= Scott Sakupwanya =

Zimbabwean politician (born 1979)
Pedzisayi "Scott" Sakupwanya (born 1979) is a Zimbabwean businessman who was installed as a member of parliament for Mabvuku-Tafara constituency in 2023. He was elected unopposed after the Zimbabwean dictatorship disqualified all opponents. A Zvigananda, he has been noted as a key player in Zimbabwe's "Gold Mafia" smuggling ring and for his close ties to International Olympic Committee president Kirsty Coventry.

== Election to parliament ==
He was "elected" to the Zimbabwean parliament as the representative for the Mabvuku-Tafara constituency unopposed in 2023 after the High Court of Zimbabwe decision removed all other candidates in a by-election.

== Corruption allegations ==
He has been described as a key Zvigananda as one of "three wealthy, highly influential businessmen with close ties to the government who are widely believed to be corrupt" alongside Wicknell Chivayo and Kuda Tagwirei.
In 2025, a company associated with Sakupwanya was given control of large sections of Redwing Mine and 132 claims while the mine was under corporate rescue. His operation of the mine was described as "a testament to the lawlessness and impunity of Zimbabwe’s political elite" by GroundUp, a public interest news organization in the country, which added: With the lawlessness came deaths, corruption and cover ups. The government, law enforcement agencies and regulatory authorities have largely turned a blind eye, despite revelations that senior police and army officers control some of the pits at the mine.

== "Gold mafia" smuggling scandal ==
Sakupwanya is the founder and CEO of Better Brands, a gold mining dealing company. In 2023, Al Jazeera discovered a gold-smuggling and laundering operation, dubbed the "Gold mafia" scandal, which was responsible for washing over $100 million in dirty cash in Zimbabwe in which Sakupwanya played a central role. He and his company were accused by the Centre for Natural Resource Governance of delivering less than half of their gold to Fidelity Printers and Refiners while smuggling the rest abroad.

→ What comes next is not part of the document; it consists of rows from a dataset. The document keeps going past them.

(* ===== verification/Series.v ===== *)
(** * The yearly series

    [src/app.py] line 100 builds [year_range = list(range(start_year,
    end_year + 1, 2))]; lines 126-189 run the predictor once per year,
    appending to [baseline_values] and [intervention_values]; line 202
    computes [diff_values = [i - b for i, b in zip(intervention_values,
    baseline_values)]].  The loop is modelled as written, with its two
    accumulators; it is proved equal to the pointwise map of the predictor
    over the years, so that each entry depends on its own year only. *)

From stdpp Require Import base gmap strings list.
From Stdlib Require Import ZArith Lia Floats.
From S2P Require Import Prelude PyNum Keys Coef Predictor.

Open Scope emu_scope.

(** [list(range(start_year, end_year + 1, 2))] (line 100). *)
Definition year_range (start_year end_year : Z) : list Z :=
  py_range start_year (end_year + 1) 2.

Section Series.
Context {A : Type} `{PyArith A}.
Implicit Types (beta : gmap string A) (levels : gmap string A).

(** The [for year in year_range] loop of lines 126-189: each iteration
    appends the baseline and the intervention value; a [KeyError] ends
    the whole loop. *)
Fixpoint series_loop (key : string) levels beta (years : list Z)
    (baseline_values intervention_values : list A) : PyRes (list A * list A) :=
  match years with
  | [] => Ok (baseline_values, intervention_values)
  | year :: rest =>
      bi ← predict_year key levels beta year;
      series_loop key levels beta rest
        (baseline_values ++ [fst bi]) (intervention_values ++ [snd bi])
  end.

Definition predict_series (key : string) levels beta (years : list Z) :=
  series_loop key levels beta years [] [].

(** [[i - b for i, b in zip(intervention_values, baseline_values)]]
    (line 202); [zip] stops at the shorter list. *)
Definition diff_values (intervention_values baseline_values : list A) : list A :=
  zip_with (fun i b => i -. b) intervention_values baseline_values.

End Series.

(** The length of the change list is that of the two series. *)
Lemma length_diff_values {A} `{PyArith A} (ivs bvs : list A) :
  length ivs = length bvs -> length (diff_values ivs bvs) = length ivs.
Proof. intros. unfold diff_values. rewrite length_zip_with. lia. Qed.

Section SeriesFacts.
Context {A : Type} `{PyArith A}.
Implicit Types (beta : gmap string A) (levels : gmap string A).

Lemma series_loop_map key levels beta years bvs ivs :
  series_loop key levels beta years bvs ivs =
  ps ← py_map_res (predict_year key levels beta) years;
  Ok (bvs ++ ps.*1, ivs ++ ps.*2).
Proof.
  revert bvs ivs. induction years as [| y years IH]; intros bvs ivs; simpl.
  - by rewrite !app_nil_r.
  - destruct (predict_year key levels beta y) as [[b i] |]; emu_simpl; [| done].
    rewrite IH. destruct (py_map_res _ years); emu_simpl; [| done].
    by rewrite <- !app_assoc.
Qed.

Lemma predict_series_map_core key levels beta years :
  predict_series key levels beta years =
  ps ← py_map_res (predict_year key levels beta) years; Ok (ps.*1, ps.*2).
Proof. apply series_loop_map. Qed.

(** C11 (equivalence): the loop with its two accumulators computes the
    predictor mapped over the years, split into the baseline and the
    intervention column; the first [KeyError] ends it. *)
Theorem predict_series_map key levels beta years :
  predict_series key levels beta years =
  ps ← py_map_res (predict_year key levels beta) years; Ok (ps.*1, ps.*2).
Proof. by eapply predict_series_map_core. Qed.

Lemma predict_series_Ok key levels beta years bvs ivs :
  predict_series key levels beta years = Ok (bvs, ivs) <->
  exists ps, Forall2 (fun y p => predict_year key levels beta y = Ok p) years ps /\
             bvs = ps.*1 /\ ivs = ps.*2.
Proof.
  rewrite predict_series_map_core.
  destruct (py_map_res _ years) as [ps |] eqn:E; emu_simpl.
  - apply py_map_res_Ok in E. split; [intros [= <- <-]; eauto |].
    intros (ps' & Hps' & -> & ->). apply py_map_res_Ok in E, Hps'. congruence.
  - split; [done |]. intros (ps' & Hps' & _). apply py_map_res_Ok in Hps'. congruence.
Qed.

(** The predictor's value at [year] when it does not raise. *)
Definition year_pair key levels beta (year : Z) : A * A :=
  match predict_year key levels beta year with
  | Ok p => p
  | Raise _ => (py_zero, py_zero)
  end.

Lemma Forall2_year_pair key levels beta years ps :
  Forall2 (fun y p => predict_year key levels beta y = Ok p) years ps ->
  ps = year_pair key levels beta <$> years /\
  forall y, y ∈ years -> predict_year key levels beta y = Ok (year_pair key levels beta y).
Proof.
  unfold year_pair.
  induction 1 as [| y p years ps Hy _ [-> IH]]; [split; [done | set_solver] |].
  split; [simpl; by rewrite Hy |].
  intros y' [-> | Hin]%elem_of_cons; [by rewrite Hy | auto].
Qed.

(** C12 (independence of years): evaluating the years in any other order
    gives the same (year, baseline, intervention) rows, so reassembling
    the series by year gives the one computed in ascending order. *)
Theorem predict_series_reorder key levels beta years years' bvs ivs :
  predict_series key levels beta years = Ok (bvs, ivs) -> years' ≡ₚ years ->
  exists bvs' ivs', predict_series key levels beta years' = Ok (bvs', ivs') /\
    zip years' (zip bvs' ivs') ≡ₚ zip years (zip bvs ivs).
Proof.
  intros (ps & Hps & -> & ->)%predict_series_Ok Hperm.
  destruct (Forall2_year_pair _ _ _ _ _ Hps) as [-> Hall].
  assert (Hall' : forall y, y ∈ years' ->
    predict_year key levels beta y = Ok (year_pair key levels beta y)).
  { intros y Hy. apply Hall. by rewrite <- Hperm. }
  rewrite predict_series_map_core, (py_map_res_pure _ _ _ Hall'). emu_simpl.
  eexists _, _. split; [reflexivity |].
  by rewrite !zip_fst_snd, !zip_fmap_diag, Hperm.
Qed.

Lemma predict_series_total_core key levels beta years :
  Forall (fun k => is_Some (levels !! k)) (needed_levels key) ->
  exists bvs ivs, predict_series key levels beta years = Ok (bvs, ivs) /\
    length bvs = length years /\ length ivs = length years.
Proof.
  intros Hlv. rewrite predict_series_map_core, (py_map_res_pure _ (year_pair key levels beta)).
  - emu_simpl. eexists _, _. split; [reflexivity |]. by rewrite !length_fmap.
  - intros y _. destruct (predict_year_total_core key levels beta y Hlv) as (b & i & Hy).
    unfold year_pair. by rewrite Hy.
Qed.

(** C19 (totality): when the levels the variant needs are in the dict,
    the loop returns one baseline and one intervention value per year. *)
Theorem predict_series_total key levels beta years :
  Forall (fun k => is_Some (levels !! k)) (needed_levels key) ->
  exists bvs ivs, predict_series key levels beta years = Ok (bvs, ivs) /\
    length bvs = length years /\ length ivs = length years.
Proof. by eapply predict_series_total_core. Qed.

(** A missing level raises at the first year, whatever the years. *)
Lemma predict_series_raises key levels beta years k :
  years <> [] -> first_missing levels (needed_levels key) = Some k ->
  predict_series key levels beta years = Raise (KeyError k).
Proof.
  intros Hne Hk. destruct years as [| y years]; [done |].
  rewrite predict_series_map_core. simpl.
  assert (predict_year key levels beta y = Raise (KeyError k)) as ->
    by (apply predict_year_raises_core; eauto).
  by emu_simpl.
Qed.

(** C13 (change consistency): each entry of [diff_values] is the literal
    subtraction [i - b] of the two outputs of the predictor for the same
    year, and there is one entry per year. *)
Theorem diff_values_spec key levels beta years bvs ivs :
  predict_series key levels beta years = Ok (bvs, ivs) ->
  length (diff_values ivs bvs) = length years /\
  forall n y, years !! n = Some y ->
    exists b i, predict_year key levels beta y = Ok (b, i) /\
                diff_values ivs bvs !! n = Some (i -. b).
Proof.
  intros (ps & Hps & -> & ->)%predict_series_Ok. unfold diff_values.
  split.
  - rewrite length_zip_with, !length_fmap. apply Forall2_length in Hps. lia.
  - intros n y Hn. destruct (Forall2_lookup_l _ _ _ _ _ Hps Hn) as ([b i] & Hp & Hy).
    exists b, i. split; [done |].
    rewrite lookup_zip_with, !list_lookup_fmap, Hp. done.
Qed.
End SeriesFacts.

(** ** The year range *)

Lemma year_range_lookup (s e : Z) (n : nat) (y : Z) :
  year_range s e !! n = Some y <->
  (Z.of_nat n < (e - s + 2) / 2)%Z /\ y = (s + Z.of_nat n * 2)%Z.
Proof.
  unfold year_range. rewrite py_range_lookup. unfold py_range_len.
  replace (e + 1 - s + Z.pos 2 - 1)%Z with (e - s + 2)%Z by lia. lia.
Qed.

(** C20 (year range): the years of [range(start_year, end_year + 1, 2)]
    are exactly the years from [start_year] to [end_year] at an even
    distance from [start_year]. *)
Theorem year_range_elem (s e y : Z) :
  y ∈ year_range s e <-> (s <= y <= e /\ (y - s) mod 2 = 0)%Z.
Proof.
  rewrite list_elem_of_lookup. setoid_rewrite year_range_lookup. split.
  - intros (n & Hn & ->). zlia.
  - intros [? Hm]. exists (Z.to_nat ((y - s) / 2)). rewrite Z2Nat.id; zlia.
Qed.

(** Ascending order: the years come in strictly increasing order,
    so the series are assembled in ascending year order. *)
Lemma year_range_increasing (s e : Z) (i j : nat) (yi yj : Z) :
  (i < j)%nat -> year_range s e !! i = Some yi -> year_range s e !! j = Some yj ->
  (yi < yj)%Z.
Proof. rewrite !year_range_lookup. zlia. Qed.

Lemma length_year_range (s e : Z) :
  (s <= e)%Z -> length (year_range s e) = Z.to_nat ((e - s) / 2 + 1).
Proof.
  intros. unfold year_range. rewrite length_py_range. unfold py_range_len.
  f_equal. zlia.
Qed.

(** ** Witnesses at the spec's example, in binary64 *)

Lemma example_series_f :
  predict_series "phibpe" example_levels_f example_beta_f [2026; 2028]%Z =
  Ok ([6.5; 6]%float, [7.175; 6.6]%float).
Proof. vm_compute. reflexivity. Qed.

Lemma predict_series_reorder_witness :
  predict_series "phibpe" example_levels_f example_beta_f [2026; 2028]%Z =
    Ok ([6.5; 6]%float, [7.175; 6.6]%float) /\
  [2028; 2026]%Z ≡ₚ [2026; 2028]%Z /\
  exists bvs' ivs',
    predict_series "phibpe" example_levels_f example_beta_f [2028; 2026]%Z = Ok (bvs', ivs') /\
    zip [2028; 2026]%Z (zip bvs' ivs') ≡ₚ
    zip [2026; 2028]%Z (zip [6.5; 6]%float [7.175; 6.6]%float).
Proof.
  assert (Hp : [2028; 2026]%Z ≡ₚ [2026; 2028]%Z) by apply Permutation_swap.
  split; [exact example_series_f | split; [exact Hp |]].
  exact (predict_series_reorder _ _ _ _ _ _ _ example_series_f Hp).
Defined.

Lemma predict_series_total_witness :
  Forall (fun k => is_Some (example_levels_f !! k)) (needed_levels "pcogstate") /\
  exists bvs ivs,
    predict_series "pcogstate" example_levels_f example_beta_f (year_range 2026 2050) = Ok (bvs, ivs) /\
    length bvs = length (year_range 2026 2050) /\ length ivs = length (year_range 2026 2050).
Proof.
  assert (H : Forall (fun k => is_Some (example_levels_f !! k)) (needed_levels "pcogstate")).
  { repeat constructor; vm_compute; eauto. }
  split; [exact H | exact (predict_series_total _ _ _ _ H)].
Defined.

Lemma diff_values_spec_witness :
  predict_series "phibpe" example_levels_f example_beta_f [2026; 2028]%Z =
    Ok ([6.5; 6]%float, [7.175; 6.6]%float) /\
  length (diff_values [7.175; 6.6]%float [6.5; 6]%float) = length [2026; 2028]%Z /\
  forall n y, [2026; 2028]%Z !! n = Some y ->
    exists b i, predict_year "phibpe" example_levels_f example_beta_f y = Ok (b, i) /\
                diff_values [7.175; 6.6]%float [6.5; 6]%float !! n = Some (i -. b).
Proof.
  split; [exact example_series_f | exact (diff_values_spec _ _ _ _ _ _ example_series_f)].
Defined.

Lemma year_range_increasing_witness :
  (0 < 1)%nat /\ year_range 2026 2050 !! 0%nat = Some 2026%Z /\
  year_range 2026 2050 !! 1%nat = Some 2028%Z /\ (2026 < 2028)%Z.
Proof.
  assert (H0 : year_range 2026 2050 !! 0%nat = Some 2026%Z) by reflexivity.
  assert (H1 : year_range 2026 2050 !! 1%nat = Some 2028%Z) by reflexivity.
  split; [lia | split; [exact H0 | split; [exact H1 |]]].
  exact (year_range_increasing 2026 2050 0 1 _ _ ltac:(lia) H0 H1).
Defined.

(** ** The spec's worked examples, run on binary64 *)

(** The spec's examples P2/P3: on its single-level table at 2026
    with level [0.85], the program's binary64 arithmetic gives the
    baseline [6.5] and the intervention value nearest to [7.175], but its
    change column holds [0.6749999999999998], not the [0.675] the spec
    states. *)
Lemma spec_example_change_f :
  predict_series "phibpe" example_levels_f example_beta_f [2026]%Z = Ok ([6.5]%float, [7.175]%float) /\
  diff_values [7.175]%float [6.5]%float = [0.6749999999999998]%float /\
  PrimFloat.eqb (7.175 - 6.5)%float 0.675%float = false.
Proof. vm_compute. repeat split. Qed.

Sakupwanya appeared in the final episode of the investigation as a ZANU–PF parliamentary candidate in a fixed election who was Zimbabwe's #1 gold figure after supplanting Ewan Macmillan, a convicted smuggler. During the investigation, he was shown agreeing to receive money, buy gold, and pay the undercover journalists offshore with a 10 percent return for the smuggling.

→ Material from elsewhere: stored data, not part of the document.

Lemma str_last_dq (x : string) : str_last (String.append x dq_str) = Some dq.
Proof.
  unfold str_last. by rewrite list_ascii_of_string_append, rev_app_distr.
Qed.

Lemma py_startswith_excel (x : string) : py_startswith excel_open (String.append excel_open x) = true.
Proof. unfold py_startswith, excel_open, dq_str. rewrite !string_append_cons, string_append_nil. by destruct x. Qed.

Lemma py_endswith_dq (x : string) : py_endswith dq_str (String.append x dq_str) = true.
Proof.
  unfold py_endswith. rewrite list_ascii_of_string_append, rev_app_distr.
  by destruct (rev (list_ascii_of_string x)).
Qed.

Lemma substring_append_l (t u : string) : substring 0 (String.length t) (String.append t u) = t.
Proof.
  induction t as [| a t IH]; [by destruct u |].
  rewrite string_append_cons. simpl. by rewrite IH.
Qed.

Lemma slice_2_m1_excel (t : string) :
  slice_2_m1 (String.append excel_open (String.append t dq_str)) = t.
Proof.
  unfold slice_2_m1, excel_open, dq_str. rewrite !string_append_cons, string_append_nil.
  cbn [String.length]. rewrite string_length_append. cbn [String.length].
  replace (S (S (String.length t + 1)) - 3)%nat with (String.length t) by lia.
  apply substring_append_l.
Qed.

Lemma string_append_assoc (s1 s2 s3 : string) :
  String.append s1 (String.append s2 s3) = String.append (String.append s1 s2) s3.
Proof. induction s1 as [| a s1 IH]; autorewrite with str_rw; [done | by rewrite IH]. Qed.

Lemma py_strip_excel (t : string) :
  py_strip (String.append excel_open (String.append t dq_str)) =
  String.append excel_open (String.append t dq_str).
Proof.
  apply py_strip_by_id. intros a [Ha | Ha].
  - rewrite str_head_excel in Ha. by simplify_eq.
  - rewrite string_append_assoc, str_last_dq in Ha. by simplify_eq.
Qed.

Lemma strip_quotes_id (t : string) :
  str_head t <> Some dq -> str_last t <> Some dq -> strip_quotes t = t.
Proof.
  intros Hh Hl. apply py_strip_by_id. intros a [Ha | Ha];
    apply Bool.not_true_iff_false; intros ->%Ascii.eqb_eq; auto.
Qed.

(** C26 (round trip): a header written with the Excel escape, an equals
    sign and the name in double quotes, is cleaned back to the name,
    provided the name itself does not start or end with a double quote. *)
Theorem clean_column_excel_roundtrip (t : string) :
  str_head t <> Some dq -> str_last t <> Some dq ->
  clean_column (String.append excel_open (String.append t dq_str)) = t.
Proof.
  intros Hh Hl. unfold clean_column. rewrite py_strip_excel.
  rewrite py_startswith_excel, string_append_assoc, py_endswith_dq.
  rewrite <- string_append_assoc, slice_2_m1_excel. by apply strip_quotes_id.
Qed.

Lemma py_endswith_dq_last (s : string) : py_endswith dq_str s = true -> str_last s = Some dq.
Proof.
  unfold py_endswith, str_last. cbn.
  destruct (rev (list_ascii_of_string s)) as [| a l]; [done |]. cbn.
  by destruct (ascii_dec dq a) as [-> |].
Qed.

(** C27 (fixed points): a header that neither starts nor ends with white
    space or a double quote is left unchanged by [clean_column]; the
    Excel-escape branch is not taken, for such a header does not end
    with a double quote. *)
Theorem clean_column_id (t : string) :
  (forall a, str_head t = Some a \/ str_last t = Some a -> py_isspace a = false /\ a <> dq) ->
  clean_column t = t.
Proof.
  intros Hends. unfold clean_column, py_strip.
  rewrite (py_strip_by_id py_isspace t) by (intros a Ha; apply Hends, Ha).
  destruct (py_endswith dq_str t) eqn:He.
  { apply py_endswith_dq_last in He. by destruct (Hends dq (or_intror He)). }
  rewrite andb_false_r. apply strip_quotes_id; intros Ha; by destruct (Hends dq ltac:(auto)).
Qed.

Lemma strip_quotes_wrapped (t : string) :
  str_head t <> Some dq -> str_last t <> Some dq ->
  strip_quotes (String dq (String.append t dq_str)) = t.
Proof.
  unfold str_head, str_last, strip_quotes, py_strip_by. intros Hh Hl. cbn [list_ascii_of_string].
  rewrite list_ascii_of_string_append. cbn [lstrip_list]. rewrite ?Ascii.eqb_refl.
  rewrite <- (string_of_list_ascii_of_string t) at 2.
  destruct (list_ascii_of_string t) as [| a l] eqn:E; [done |].
  rewrite (lstrip_list_id _ ((a :: l) ++ _)); last first.
  { intros b l' [= <- _]. apply Bool.not_true_iff_false. intros ->%Ascii.eqb_eq. by apply Hh. }
  rewrite rev_app_distr. cbn [rev app lstrip_list list_ascii_of_string dq_str].
  rewrite ?Ascii.eqb_refl. cbv beta iota.
  rewrite (lstrip_list_id _ (rev l ++ [a])).
  { change (rev l ++ [a]) with (rev (a :: l)). by rewrite rev_involutive. }
  intros b l' Hb. apply Bool.not_true_iff_false. intros ->%Ascii.eqb_eq. apply Hl. cbn [rev]. by rewrite Hb.
Qed.

(** C32 (divergence of the two cleaners): on a value written with the
    Excel escape around a quoted text, [="<dq>t<dq>"], [clean_column]
    returns the text [t] while [clean_cell] returns it still wrapped in
    double quotes, since [clean_cell] returns the slice without the final
    strip of double quotes. *)
Theorem clean_cell_column_differ (t : string) :
  str_head t <> Some dq -> str_last t <> Some dq ->
  let v := String.append excel_open (String.append (String dq (String.append t dq_str)) dq_str) in
  clean_column v = t /\ clean_cell v = String dq (String.append t dq_str).
Proof.
  intros Hh Hl v. unfold clean_column, clean_cell, v. rewrite py_strip_excel.
  rewrite py_startswith_excel, string_append_assoc, py_endswith_dq.
  rewrite <- string_append_assoc, slice_2_m1_excel. split; [| done].
  by apply strip_quotes_wrapped.
Qed.

(** ** Reading, cleaning and coercing one dataset (lines 66-77) *)

(** A cell of the cleaned frame: still a string, or a number once its
    column has been coerced. *)
Inductive Cell (A : Type) :=
  | CStr (s : string)
  | CNum (x : A).
Arguments CStr {A} s.
Arguments CNum {A} x.

(** [pd.read_csv(path, dtype=str, keep_default_na=False)]: the header
    names (already de-duplicated by [read_csv]) with the string cells of
    each column. *)
Definition RawFrame := list (string * list string).

(** The message of the [TypeError] [pd.to_numeric] raises on a frame. *)
Definition to_numeric_arg_msg : string := "arg must be a list, tuple, 1-d array, or Series".

(** The cleaned header names (line 69). *)
Definition cleaned_names (raw : RawFrame) : list string := map (fun hc => clean_column hc.1) raw.

(** How many columns have the name [c]. *)
Definition name_count (c : string) (names : list string) : nat :=
  List.length (filter (fun n => n = c) names).

(** The frame after cleaning: column names in order, with their cells. *)
Abbreviation CFrame A := (list (string * list (Cell A))).

Section Coerce.
Context {A : Type} (parse_num : string -> option A).


(** The number a cell holds or parses to, if any. *)
Definition cell_num (c : Cell A) : option A :=
  match c with CStr s => parse_num s | CNum x => Some x end.

(** [pd.to_numeric(series, errors="ignore")]: every cell converted when
    all parse, the series returned unchanged otherwise. *)
Definition to_numeric_ignore (col : list (Cell A)) : list (Cell A) :=
  match mapM cell_num col with Some xs => CNum <$> xs | None => col end.

(** [df[col] = pd.to_numeric(df[col], errors="ignore")]: [df[col]] is a
    series when one column has the name, a frame when several have it,
    on which [to_numeric] raises [TypeError]. *)
Definition convert_column (df : CFrame A) (col : string) : PyRes (CFrame A) :=
  match filter (fun p => p.1 = col) df with
  | [] => Raise (KeyError col)
  | [(_, v)] =>
      Ok ((fun p => if String.eqb p.1 col then (p.1, to_numeric_ignore v) else p) <$> df)
  | _ => Raise (TypeError to_numeric_arg_msg)
  end.

(** [for col in df.columns: if col != "Year": ...] (lines 75-77). *)
Fixpoint convert_loop (cols : list string) (df : CFrame A) : PyRes (CFrame A) :=
  match cols with
  | [] => Ok df
  | col :: cols' =>
      df' ← (if String.eqb col "Year" then Ok df else convert_column df col);
      convert_loop cols' df'
  end.

(** Lines 69-72: [df.columns = [clean_column(c) for c in df.columns]],
    then [df.applymap(clean_cell)]. *)
Definition clean_frame (raw : RawFrame) : CFrame A :=
  map (fun hc : string * list string => (clean_column hc.1, map (fun v => CStr (clean_cell v)) hc.2)) raw.

(** Lines 69-77: clean the frame, then coerce every column but [Year]. *)
Definition clean_dataset (raw : RawFrame) : PyRes (CFrame A) :=
  let df := clean_frame raw in
  convert_loop df.*1 df.

(** The coercion of one column of the cleaned frame by the loop. *)
Definition coerce_col (cols : list string) (p : string * list (Cell A)) : string * list (Cell A) :=
  if bool_decide (p.1 ∈ cols) && negb (String.eqb p.1 "Year")
  then (p.1, to_numeric_ignore p.2) else p.

End Coerce.

Section CoerceFacts.
Context {A : Type} (parse_num : string -> option A).
Implicit Types (df : CFrame A) (col : list (Cell A)).

Lemma filter_name_length df c :
  List.length (filter (fun p : string * list (Cell A) => p.1 = c) df) = name_count c df.*1.
Proof.
  unfold name_count. induction df as [| [n v] df IH]; [done |]. csimpl.
  destruct (decide (n = c)).
  - rewrite (filter_cons_True (fun p : string * list (Cell A) => p.1 = c)) by done.
    rewrite filter_cons_True by done. cbn [List.length]. f_equal. exact IH.
  - rewrite (filter_cons_False (fun p : string * list (Cell A) => p.1 = c)) by done.
    by rewrite filter_cons_False.
Qed.

Lemma filter_name_unique df c :
  name_count c df.*1 = 1%nat -> exists v, filter (fun p : string * list (Cell A) => p.1 = c) df = [(c, v)].
Proof.
  rewrite <- filter_name_length. intros Hlen.
  destruct (filter _ df) as [| [n v] [|]] eqn:Hf; simpl in Hlen; try lia.
  exists v. assert ((n, v) ∈ filter (fun p : string * list (Cell A) => p.1 = c) df) as Hin
    by (rewrite Hf; set_solver).
  apply list_elem_of_filter in Hin as [Hn _]. simpl in Hn. by subst.
Qed.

In photographs, Sakupwanya was pictured flaunting $5 million USD in cash and gold bars on June 29, 2020.

== Sport ==
He owns two football clubs: Scottland F.C., that as of 2025 plays in the Zimbabwe Premier Soccer League, and N’ombeyaora, playing in the Northern Region Division One. He has a notably close relationship with IOC President Kirsty Coventry, dating to her time as sports minister in the post-coup d'état Zimbabwean when they were close collaborators. She publicly praised Sakupwanya despite his gold smuggling notoriety.